Below are entries. Copy exactly the lines running from the line that holds "forallb valid (seEndpoints (SeSpec obj)))." to the line that holds "destructive ← getServiceEntryDiff", with both ends included.

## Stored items
=== Section Start ===

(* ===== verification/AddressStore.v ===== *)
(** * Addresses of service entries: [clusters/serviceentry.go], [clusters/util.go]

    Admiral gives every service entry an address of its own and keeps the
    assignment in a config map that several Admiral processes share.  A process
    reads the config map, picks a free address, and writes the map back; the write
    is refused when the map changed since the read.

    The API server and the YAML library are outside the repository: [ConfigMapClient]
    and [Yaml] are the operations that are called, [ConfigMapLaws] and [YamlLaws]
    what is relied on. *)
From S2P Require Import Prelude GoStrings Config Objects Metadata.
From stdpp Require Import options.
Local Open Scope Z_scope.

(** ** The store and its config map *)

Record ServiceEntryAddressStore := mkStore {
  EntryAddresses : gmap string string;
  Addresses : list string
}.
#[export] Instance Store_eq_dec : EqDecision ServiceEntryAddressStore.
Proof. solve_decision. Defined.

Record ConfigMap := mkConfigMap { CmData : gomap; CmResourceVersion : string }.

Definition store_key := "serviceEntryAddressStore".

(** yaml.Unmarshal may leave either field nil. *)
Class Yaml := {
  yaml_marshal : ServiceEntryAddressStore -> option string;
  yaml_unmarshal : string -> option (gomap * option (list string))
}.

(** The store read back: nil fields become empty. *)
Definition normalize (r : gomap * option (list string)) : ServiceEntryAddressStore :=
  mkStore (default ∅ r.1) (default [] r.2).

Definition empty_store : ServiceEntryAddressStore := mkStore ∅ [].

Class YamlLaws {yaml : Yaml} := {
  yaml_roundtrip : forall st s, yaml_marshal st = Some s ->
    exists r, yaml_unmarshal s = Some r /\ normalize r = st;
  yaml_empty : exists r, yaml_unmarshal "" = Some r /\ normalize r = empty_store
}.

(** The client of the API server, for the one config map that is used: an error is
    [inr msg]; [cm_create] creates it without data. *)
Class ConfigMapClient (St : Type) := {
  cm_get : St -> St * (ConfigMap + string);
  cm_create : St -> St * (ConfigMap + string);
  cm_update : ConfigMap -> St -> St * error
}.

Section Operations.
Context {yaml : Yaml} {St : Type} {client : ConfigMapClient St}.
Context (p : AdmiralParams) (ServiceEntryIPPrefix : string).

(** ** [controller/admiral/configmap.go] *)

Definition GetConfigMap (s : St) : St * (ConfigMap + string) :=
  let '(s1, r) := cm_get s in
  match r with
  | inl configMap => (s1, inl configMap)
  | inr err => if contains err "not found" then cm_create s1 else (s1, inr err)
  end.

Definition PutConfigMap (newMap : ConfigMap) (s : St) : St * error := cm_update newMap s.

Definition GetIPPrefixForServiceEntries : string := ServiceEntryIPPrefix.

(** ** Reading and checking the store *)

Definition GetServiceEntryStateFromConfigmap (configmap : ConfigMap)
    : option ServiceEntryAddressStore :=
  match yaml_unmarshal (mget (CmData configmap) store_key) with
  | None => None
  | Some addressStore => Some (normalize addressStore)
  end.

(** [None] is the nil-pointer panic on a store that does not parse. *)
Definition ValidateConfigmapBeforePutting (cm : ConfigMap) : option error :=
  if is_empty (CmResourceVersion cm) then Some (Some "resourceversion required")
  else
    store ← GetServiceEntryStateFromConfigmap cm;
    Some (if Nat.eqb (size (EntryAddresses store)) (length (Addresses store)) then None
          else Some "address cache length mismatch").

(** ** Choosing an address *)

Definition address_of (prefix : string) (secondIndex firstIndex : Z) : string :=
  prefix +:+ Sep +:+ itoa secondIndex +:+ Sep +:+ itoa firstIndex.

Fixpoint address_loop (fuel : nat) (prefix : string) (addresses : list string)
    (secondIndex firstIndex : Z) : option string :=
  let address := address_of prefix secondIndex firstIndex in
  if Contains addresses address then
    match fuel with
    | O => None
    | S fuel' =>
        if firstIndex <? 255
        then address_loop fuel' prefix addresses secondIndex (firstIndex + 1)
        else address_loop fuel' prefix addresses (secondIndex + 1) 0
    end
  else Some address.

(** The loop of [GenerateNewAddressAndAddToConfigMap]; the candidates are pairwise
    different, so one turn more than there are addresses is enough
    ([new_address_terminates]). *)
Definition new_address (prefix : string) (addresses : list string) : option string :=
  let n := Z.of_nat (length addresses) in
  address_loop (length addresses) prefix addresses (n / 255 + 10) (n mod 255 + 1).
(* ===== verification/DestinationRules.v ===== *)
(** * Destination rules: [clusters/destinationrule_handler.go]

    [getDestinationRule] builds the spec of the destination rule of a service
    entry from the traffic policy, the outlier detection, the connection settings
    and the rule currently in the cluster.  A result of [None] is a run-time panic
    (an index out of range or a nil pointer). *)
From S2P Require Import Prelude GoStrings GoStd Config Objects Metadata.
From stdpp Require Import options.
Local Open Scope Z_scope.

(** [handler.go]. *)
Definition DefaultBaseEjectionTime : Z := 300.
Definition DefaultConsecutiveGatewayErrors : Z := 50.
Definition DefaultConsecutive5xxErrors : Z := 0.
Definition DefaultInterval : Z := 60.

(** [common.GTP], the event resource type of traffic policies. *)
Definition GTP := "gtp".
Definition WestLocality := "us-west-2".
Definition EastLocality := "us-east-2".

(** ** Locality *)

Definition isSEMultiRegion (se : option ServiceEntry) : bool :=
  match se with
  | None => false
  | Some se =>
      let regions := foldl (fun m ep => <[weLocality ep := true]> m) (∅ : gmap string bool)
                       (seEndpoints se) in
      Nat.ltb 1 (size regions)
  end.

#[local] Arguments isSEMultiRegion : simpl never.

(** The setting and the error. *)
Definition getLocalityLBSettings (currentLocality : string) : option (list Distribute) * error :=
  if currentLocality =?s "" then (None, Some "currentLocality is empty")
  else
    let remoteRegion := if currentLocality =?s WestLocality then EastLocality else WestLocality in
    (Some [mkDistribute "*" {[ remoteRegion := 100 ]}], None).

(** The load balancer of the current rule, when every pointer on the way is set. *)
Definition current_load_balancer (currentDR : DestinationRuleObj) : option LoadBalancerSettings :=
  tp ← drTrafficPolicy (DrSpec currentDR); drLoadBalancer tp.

=== Section End ===
=== Section Start ===

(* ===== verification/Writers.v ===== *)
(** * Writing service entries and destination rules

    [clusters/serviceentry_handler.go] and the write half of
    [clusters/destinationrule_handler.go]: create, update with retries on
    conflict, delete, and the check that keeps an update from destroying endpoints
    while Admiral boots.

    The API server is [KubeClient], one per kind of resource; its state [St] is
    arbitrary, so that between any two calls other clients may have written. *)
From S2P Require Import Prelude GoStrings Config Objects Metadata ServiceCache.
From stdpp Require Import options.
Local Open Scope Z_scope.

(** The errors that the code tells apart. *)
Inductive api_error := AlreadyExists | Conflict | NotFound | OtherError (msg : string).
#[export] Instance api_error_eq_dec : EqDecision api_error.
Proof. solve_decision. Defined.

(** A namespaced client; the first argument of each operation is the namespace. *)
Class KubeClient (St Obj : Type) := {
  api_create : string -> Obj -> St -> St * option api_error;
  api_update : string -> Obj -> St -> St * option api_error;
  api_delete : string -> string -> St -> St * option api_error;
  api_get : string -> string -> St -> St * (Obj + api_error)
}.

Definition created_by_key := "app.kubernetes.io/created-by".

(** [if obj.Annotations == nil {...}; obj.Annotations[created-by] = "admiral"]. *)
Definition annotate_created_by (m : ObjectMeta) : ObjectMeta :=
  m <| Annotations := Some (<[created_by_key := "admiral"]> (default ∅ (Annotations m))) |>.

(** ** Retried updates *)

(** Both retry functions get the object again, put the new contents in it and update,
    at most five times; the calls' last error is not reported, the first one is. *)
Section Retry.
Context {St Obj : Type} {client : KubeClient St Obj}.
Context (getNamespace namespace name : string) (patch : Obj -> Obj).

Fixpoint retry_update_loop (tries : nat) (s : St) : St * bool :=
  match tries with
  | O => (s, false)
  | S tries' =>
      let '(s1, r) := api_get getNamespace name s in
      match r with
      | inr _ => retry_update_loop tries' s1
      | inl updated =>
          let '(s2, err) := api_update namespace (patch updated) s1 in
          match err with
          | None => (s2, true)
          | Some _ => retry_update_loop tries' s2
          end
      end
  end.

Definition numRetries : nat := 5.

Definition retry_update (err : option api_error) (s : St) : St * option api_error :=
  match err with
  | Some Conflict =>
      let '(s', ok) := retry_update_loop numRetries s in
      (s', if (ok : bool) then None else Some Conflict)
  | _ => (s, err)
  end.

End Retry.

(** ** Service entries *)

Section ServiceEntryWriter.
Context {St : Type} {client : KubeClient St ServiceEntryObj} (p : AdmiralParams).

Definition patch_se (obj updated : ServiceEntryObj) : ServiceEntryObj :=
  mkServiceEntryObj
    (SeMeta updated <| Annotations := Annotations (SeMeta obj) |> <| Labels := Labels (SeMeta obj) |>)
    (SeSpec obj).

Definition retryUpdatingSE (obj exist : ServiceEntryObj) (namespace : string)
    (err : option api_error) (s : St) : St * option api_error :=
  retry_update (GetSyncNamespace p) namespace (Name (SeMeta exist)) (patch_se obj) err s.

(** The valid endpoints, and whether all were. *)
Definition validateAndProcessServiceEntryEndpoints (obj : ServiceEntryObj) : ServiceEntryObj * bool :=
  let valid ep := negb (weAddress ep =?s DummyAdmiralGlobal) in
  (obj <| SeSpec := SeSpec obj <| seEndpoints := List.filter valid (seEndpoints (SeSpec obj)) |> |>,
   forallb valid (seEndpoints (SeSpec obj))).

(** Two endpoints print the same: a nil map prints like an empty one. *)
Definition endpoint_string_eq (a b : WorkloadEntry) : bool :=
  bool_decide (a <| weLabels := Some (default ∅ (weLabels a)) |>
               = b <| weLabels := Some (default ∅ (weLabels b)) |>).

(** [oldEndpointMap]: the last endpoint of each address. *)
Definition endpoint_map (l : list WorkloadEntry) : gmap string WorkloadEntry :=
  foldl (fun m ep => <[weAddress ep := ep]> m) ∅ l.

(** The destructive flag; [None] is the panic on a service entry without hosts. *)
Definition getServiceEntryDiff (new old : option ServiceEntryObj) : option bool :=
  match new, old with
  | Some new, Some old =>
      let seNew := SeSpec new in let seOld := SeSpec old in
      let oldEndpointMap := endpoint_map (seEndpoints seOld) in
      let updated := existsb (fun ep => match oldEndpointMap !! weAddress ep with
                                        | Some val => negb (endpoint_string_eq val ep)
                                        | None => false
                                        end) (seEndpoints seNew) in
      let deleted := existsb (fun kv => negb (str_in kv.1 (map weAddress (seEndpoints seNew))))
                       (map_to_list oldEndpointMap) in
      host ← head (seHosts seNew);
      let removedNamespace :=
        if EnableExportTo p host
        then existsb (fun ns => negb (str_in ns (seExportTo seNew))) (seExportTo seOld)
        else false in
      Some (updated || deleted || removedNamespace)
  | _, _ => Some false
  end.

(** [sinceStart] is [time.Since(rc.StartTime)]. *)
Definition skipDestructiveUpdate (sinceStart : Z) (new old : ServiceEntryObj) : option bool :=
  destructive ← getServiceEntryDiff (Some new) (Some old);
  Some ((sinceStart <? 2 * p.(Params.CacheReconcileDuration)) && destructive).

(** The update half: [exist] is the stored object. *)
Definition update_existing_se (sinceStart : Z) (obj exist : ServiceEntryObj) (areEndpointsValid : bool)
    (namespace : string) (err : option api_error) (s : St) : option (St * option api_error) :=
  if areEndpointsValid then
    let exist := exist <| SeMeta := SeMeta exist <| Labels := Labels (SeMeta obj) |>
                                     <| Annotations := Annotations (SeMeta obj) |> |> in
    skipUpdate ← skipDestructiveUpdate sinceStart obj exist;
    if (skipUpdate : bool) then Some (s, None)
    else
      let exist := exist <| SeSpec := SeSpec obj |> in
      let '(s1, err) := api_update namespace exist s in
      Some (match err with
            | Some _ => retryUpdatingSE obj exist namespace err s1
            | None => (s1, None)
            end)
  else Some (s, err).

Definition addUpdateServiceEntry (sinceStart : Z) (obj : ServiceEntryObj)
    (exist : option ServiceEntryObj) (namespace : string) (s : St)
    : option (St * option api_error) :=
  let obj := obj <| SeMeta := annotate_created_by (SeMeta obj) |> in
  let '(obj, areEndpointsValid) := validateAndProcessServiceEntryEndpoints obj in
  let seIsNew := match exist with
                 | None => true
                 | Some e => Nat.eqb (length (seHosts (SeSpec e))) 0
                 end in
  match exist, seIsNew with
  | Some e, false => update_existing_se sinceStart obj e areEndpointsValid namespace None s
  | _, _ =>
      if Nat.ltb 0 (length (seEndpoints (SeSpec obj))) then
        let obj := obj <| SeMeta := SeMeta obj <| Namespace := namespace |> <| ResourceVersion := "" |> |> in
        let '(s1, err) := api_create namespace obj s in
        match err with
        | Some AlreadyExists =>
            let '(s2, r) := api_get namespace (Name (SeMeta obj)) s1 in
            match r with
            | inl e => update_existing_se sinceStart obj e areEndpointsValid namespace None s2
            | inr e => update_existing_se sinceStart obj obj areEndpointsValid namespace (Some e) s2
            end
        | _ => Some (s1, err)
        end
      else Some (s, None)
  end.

=== Section End ===
=== Section Start ===

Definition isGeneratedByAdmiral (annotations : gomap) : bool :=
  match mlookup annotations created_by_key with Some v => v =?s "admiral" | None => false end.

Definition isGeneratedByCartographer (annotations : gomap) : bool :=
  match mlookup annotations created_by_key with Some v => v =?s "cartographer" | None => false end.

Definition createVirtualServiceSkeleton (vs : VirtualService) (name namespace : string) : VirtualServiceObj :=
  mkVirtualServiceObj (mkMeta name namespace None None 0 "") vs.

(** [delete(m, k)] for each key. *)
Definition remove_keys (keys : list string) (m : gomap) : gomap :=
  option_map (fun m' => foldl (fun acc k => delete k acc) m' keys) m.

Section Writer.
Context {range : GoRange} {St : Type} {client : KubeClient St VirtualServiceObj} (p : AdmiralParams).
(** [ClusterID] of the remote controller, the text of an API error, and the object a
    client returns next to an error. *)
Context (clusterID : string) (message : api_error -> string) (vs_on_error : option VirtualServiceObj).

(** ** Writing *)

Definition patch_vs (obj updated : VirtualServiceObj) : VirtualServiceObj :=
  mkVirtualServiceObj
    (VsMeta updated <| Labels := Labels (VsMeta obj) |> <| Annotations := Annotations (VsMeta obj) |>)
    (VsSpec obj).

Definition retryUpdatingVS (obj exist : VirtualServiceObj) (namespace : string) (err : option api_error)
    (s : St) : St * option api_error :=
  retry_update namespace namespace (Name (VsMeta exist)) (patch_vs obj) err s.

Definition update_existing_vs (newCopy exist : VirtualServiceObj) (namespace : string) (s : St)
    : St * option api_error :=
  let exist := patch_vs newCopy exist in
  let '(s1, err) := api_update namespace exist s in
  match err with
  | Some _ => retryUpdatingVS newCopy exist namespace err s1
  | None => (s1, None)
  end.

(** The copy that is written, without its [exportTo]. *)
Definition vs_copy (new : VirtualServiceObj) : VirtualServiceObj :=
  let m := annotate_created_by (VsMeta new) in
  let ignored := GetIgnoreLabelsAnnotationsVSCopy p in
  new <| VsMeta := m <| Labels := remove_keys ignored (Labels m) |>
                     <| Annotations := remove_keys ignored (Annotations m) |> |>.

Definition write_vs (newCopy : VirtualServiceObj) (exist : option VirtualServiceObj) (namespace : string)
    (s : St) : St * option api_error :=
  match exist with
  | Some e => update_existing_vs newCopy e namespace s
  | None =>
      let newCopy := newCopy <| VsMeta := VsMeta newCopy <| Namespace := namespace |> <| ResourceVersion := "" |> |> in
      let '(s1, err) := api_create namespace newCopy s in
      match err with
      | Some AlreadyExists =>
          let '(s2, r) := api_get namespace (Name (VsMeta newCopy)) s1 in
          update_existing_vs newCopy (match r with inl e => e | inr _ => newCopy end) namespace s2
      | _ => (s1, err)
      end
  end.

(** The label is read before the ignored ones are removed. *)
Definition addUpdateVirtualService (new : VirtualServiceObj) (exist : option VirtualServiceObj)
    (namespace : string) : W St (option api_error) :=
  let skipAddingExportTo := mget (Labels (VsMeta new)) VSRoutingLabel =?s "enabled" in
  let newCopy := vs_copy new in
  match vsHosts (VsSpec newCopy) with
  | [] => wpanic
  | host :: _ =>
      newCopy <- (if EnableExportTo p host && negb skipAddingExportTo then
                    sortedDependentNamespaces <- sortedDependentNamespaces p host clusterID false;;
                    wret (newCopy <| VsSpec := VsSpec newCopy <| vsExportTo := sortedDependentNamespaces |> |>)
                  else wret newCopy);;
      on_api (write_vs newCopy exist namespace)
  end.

=== Section End ===

## Task answer
   forallb valid (seEndpoints (SeSpec obj))).

(** Two endpoints print the same: a nil map prints like an empty one. *)
Definition endpoint_string_eq (a b : WorkloadEntry) : bool :=
  bool_decide (a <| weLabels := Some (default ∅ (weLabels a)) |>
               = b <| weLabels := Some (default ∅ (weLabels b)) |>).

(** [oldEndpointMap]: the last endpoint of each address. *)
Definition endpoint_map (l : list WorkloadEntry) : gmap string WorkloadEntry :=
  foldl (fun m ep => <[weAddress ep := ep]> m) ∅ l.

(** The destructive flag; [None] is the panic on a service entry without hosts. *)
Definition getServiceEntryDiff (new old : option ServiceEntryObj) : option bool :=
  match new, old with
  | Some new, Some old =>
      let seNew := SeSpec new in let seOld := SeSpec old in
      let oldEndpointMap := endpoint_map (seEndpoints seOld) in
      let updated := existsb (fun ep => match oldEndpointMap !! weAddress ep with
                                        | Some val => negb (endpoint_string_eq val ep)
                                        | None => false
                                        end) (seEndpoints seNew) in
      let deleted := existsb (fun kv => negb (str_in kv.1 (map weAddress (seEndpoints seNew))))
                       (map_to_list oldEndpointMap) in
      host ← head (seHosts seNew);
      let removedNamespace :=
        if EnableExportTo p host
        then existsb (fun ns => negb (str_in ns (seExportTo seNew))) (seExportTo seOld)
        else false in
      Some (updated || deleted || removedNamespace)
  | _, _ => Some false
  end.

(** [sinceStart] is [time.Since(rc.StartTime)]. *)
Definition skipDestructiveUpdate (sinceStart : Z) (new old : ServiceEntryObj) : option bool :=
  destructive ← getServiceEntryDiff (Some new) (Some old);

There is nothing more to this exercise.